TikTok est sous le feu des critiques. Développée par l’entreprise chinoise ByteDance, l’application mobile, qui compte près de 28 millions d’utilisateurs en France, fait l’objet d’une enquête préliminaire ouverte par le parquet de Paris. La procédure a été engagée à la suite d’un signalement du député socialiste Arthur Delaporte, président de la commission d’enquête parlementaire sur le réseau social, qui a rendu son rapport en septembre.

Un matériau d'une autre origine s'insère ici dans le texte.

(** * Multiagent-A2A: host agents, remote agent wrapper and agent cards

    A shallow embedding of the Python sources

      - [openai/host_agent/__main__.py]
      - [aifoundry/host_agent/__main__.py]
      - [openai/remote_agents/sports_results_agent/agent.py]
      - [openai/remote_agents/sports_results_agent/__main__.py]
      - [aifoundry/remote_agents/sports_news_agent/__main__.py]

    Python generators are modelled in a small monad that records the
    values yielded so far, threads the local variables that survive a
    [try]/[except] and carries either a normal completion or a raised
    exception.  Python [str] values are [string]s (one character per
    code unit); concatenation is [+:+].

    Exceptions are those deriving from [Exception], which is what the
    [except Exception] clauses of the sources catch.  Logging with
    [print] and [traceback] is left out of the chat handlers; it is kept,
    as a trace, where the application's start-up reports through it.
    What the libraries outside the repository do (the agent runner, the
    routing agent, the process environment) is a parameter of the
    function that calls them. *)

From stdpp Require Import gmap strings list.

(** ** Python values, as far as the sources inspect them *)

Module Py.

(** A value is either an instance of [str], a [bool], or some other
    object of which the code only ever looks at its truth value and at
    what [str()] makes of it. *)
Inductive value :=
| VStr (s : string)
| VBool (b : bool)
| VObj (truth : bool) (shown : string).

(** [bool(v)], as used by [if v:] and [if not v:]. *)
Definition truthy (v : value) : bool :=
  match v with
  | VStr s => negb (String.eqb s "")
  | VBool b => b
  | VObj t _ => t
  end.

(** [str(v)]. *)
Definition str (v : value) : string :=
  match v with
  | VStr s => s
  | VBool true => "True"
  | VBool false => "False"
  | VObj _ shown => shown
  end.

(** [isinstance(v, str)]. *)
Definition isinstance_str (v : value) : bool :=
  match v with VStr _ => true | _ => false end.

(** [v == 'literal']: only a [str] compares equal to a [str] literal. *)
Definition eq_lit (v : value) (lit : string) : bool :=
  match v with VStr s => String.eqb s lit | _ => false end.

(** Exceptions deriving from [Exception]: the class name and [str(e)]. *)
Record exn := Exn { exn_class : string; exn_msg : string }.

Definition AttributeError (attr : string) : exn :=
  Exn "AttributeError" ("object has no attribute '" +:+ attr +:+ "'").
Definition TypeError : exn :=
  Exn "TypeError" "can only concatenate str to str".

(** A [dict] with [str] keys. *)
Abbreviation dict := (gmap string value).

End Py.

(** ** Generators with local state and exceptions *)

Module Gen.
Import Py.

Inductive completion (A : Type) :=
| Normal (a : A)
| Raise (e : exn).
Arguments Normal {A} a.
Arguments Raise {A} e.

(** What running a piece of generator code from a given state gives:
    the values yielded, the state left behind, how it completed. *)
Record run (S Y A : Type) := Run {
  yielded : list Y;
  final : S;
  outcome : completion A
}.
Arguments Run {S Y A} yielded final outcome.
Arguments yielded {S Y A} r.
Arguments final {S Y A} r.
Arguments outcome {S Y A} r.

Definition gen (S Y A : Type) : Type := S -> run S Y A.

Section Ops.
Context {S Y : Type}.

Definition ret {A} (a : A) : gen S Y A :=
  fun s => Run [] s (Normal a).

Definition bind {A B} (m : gen S Y A) (k : A -> gen S Y B) : gen S Y B :=
  fun s =>
    let r := m s in
    match outcome r with
    | Normal a =>
        let r' := k a (final r) in
        Run (yielded r ++ yielded r') (final r') (outcome r')
    | Raise e => Run (yielded r) (final r) (Raise e)
    end.

(** [yield y] *)
Definition yield (y : Y) : gen S Y unit :=
  fun s => Run [y] s (Normal tt).

(** [raise e] *)
Definition raise {A} (e : exn) : gen S Y A :=
  fun s => Run [] s (Raise e).

Definition get : gen S Y S :=
  fun s => Run [] s (Normal s).

Definition put (s' : S) : gen S Y unit :=
  fun _ => Run [] s' (Normal tt).

(** [try: m  except Exception as e: h e].  What was yielded and
    assigned before the exception stays. *)
Definition try_except {A} (m : gen S Y A) (h : exn -> gen S Y A)
  : gen S Y A :=
  fun s =>
    let r := m s in
    match outcome r with
    | Normal a => r
    | Raise e =>
        let r' := h e (final r) in
        Run (yielded r ++ yielded r') (final r') (outcome r')
    end.

(** [try: m  finally: f].  [f] runs either way; an exception of [m]
    goes on after it unless [f] raises one of its own. *)
Definition try_finally {A} (m : gen S Y A) (f : gen S Y unit)
  : gen S Y A :=
  fun s =>
    let r := m s in
    let r' := f (final r) in
    Run (yielded r ++ yielded r') (final r')
        match outcome r' with
        | Normal _ => outcome r
        | Raise e => Raise e
        end.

La plateforme particulièrement utilisée par les adolescents est accusée de plusieurs infractions à commencer par la «propagande de faveur de produit, objet ou méthode préconisés comme moyens de se donner la mort», précise dans un communiqué consulté par l’Agence France Presse (AFP) la procureure de Paris, Laure Beccuau. Ce délit est passible de trois ans d'emprisonnement et une amende de 45 000 euros. La justice française reproche aussi à TikTok la «fourniture de plateforme en ligne pour permettre une transaction illicite en bande organisée» ainsi que l'«altération du fonctionnement d’un système de traitement automatisé de données en bande organisée».

Pourquoi TikTok est-il accusé d’avoir des effets néfastes sur la santé mentale des adolescents ?

En bref, l’enquête préliminaire, confiée à la brigade de lutte contre la cybercriminalité de la préfecture de police de Paris, se base sur le travail effectué par les auteurs du rapport parlementaire sur TikTok. En septembre, le président de la commission d’enquête avait dénoncé «la facilité d’accès» des «mineurs» à l’algorithme du réseau social, «susceptible de pousser» les plus «vulnérables vers le suicide».

La commission avait alerté concernant «un océan de contenus néfastes» sur TikTok, mêlant des vidéos de «promotion du suicide, d’automutilation» et «une exposition à la violence sous toutes ses formes», en parallèle d’un algorithme puissant. Ce dernier «est conçu afin que soient mis en avant sur la plateforme les contenus les plus extrêmes et radicaux, toujours dans un souci de captation maximale de l’attention de l’utilisateur», ajoutait la commission. La rapporteure de la commission, la députée Renaissance Laure Miller, préconise d’interdire les réseaux sociaux pour les jeunes de moins de 15 ans et la mise en place d’un «couvre-feu numérique» pour les 15-18 ans, afin de tenter d’endiguer un «piège algorithmique».

Après l’annonce de l’ouverture d’une enquête préliminaire, ce mardi 4 novembre, TikTok a réagi dans un communiqué transmis à l’AFP : «Nous réfutons fermement les accusations», affirme la société, assurant proposer «plus de 50 fonctionnalités et paramètres prédéfinis spécialement conçus pour assurer la sécurité et le bien-être des adolescents». De son côté, Arthur Delaporte a salué dans un communiqué «l’ouverture de cette enquête, indispensable pour approfondir et potentiellement sanctionner les multiples défaillances de la plateforme».

Quelles sont les autres accusations auxquelles TikTok doit faire face ?

Fin octobre, l’ONG Amnesty International a annoncé saisir l’Arcom, le gendarme français du numérique «pour porter plainte dans le cadre du DSA (Digital Services Act, le règlement européen sur les services numériques) contre TikTok pour manquement à ses obligations», a déclaré à la presse la chargée de plaidoyer pour la branche française de l’organisation. Amnesty International a publié un rapport le 21 octobre dans lequel elle souligne que les adolescents «manifestant un intérêt pour des contenus relatifs à la tristesse ou à un mal-être psychologique» sont orientés en moins d’une heure vers des «contenus dépressifs».

En parallèle, le 24 octobre, l’Union européenne a accusé le réseau social chinois, aux côtés de Meta (Facebook, Instagram, WhatsApp), de ne pas se conformer au règlement sur les contenus numériques, le fameux DSA. La Commission européenne réclame un accès plus large à ses données internes, ce que TikTok refuse pour le moment. L’application devra prochainement répondre à la Commission européenne.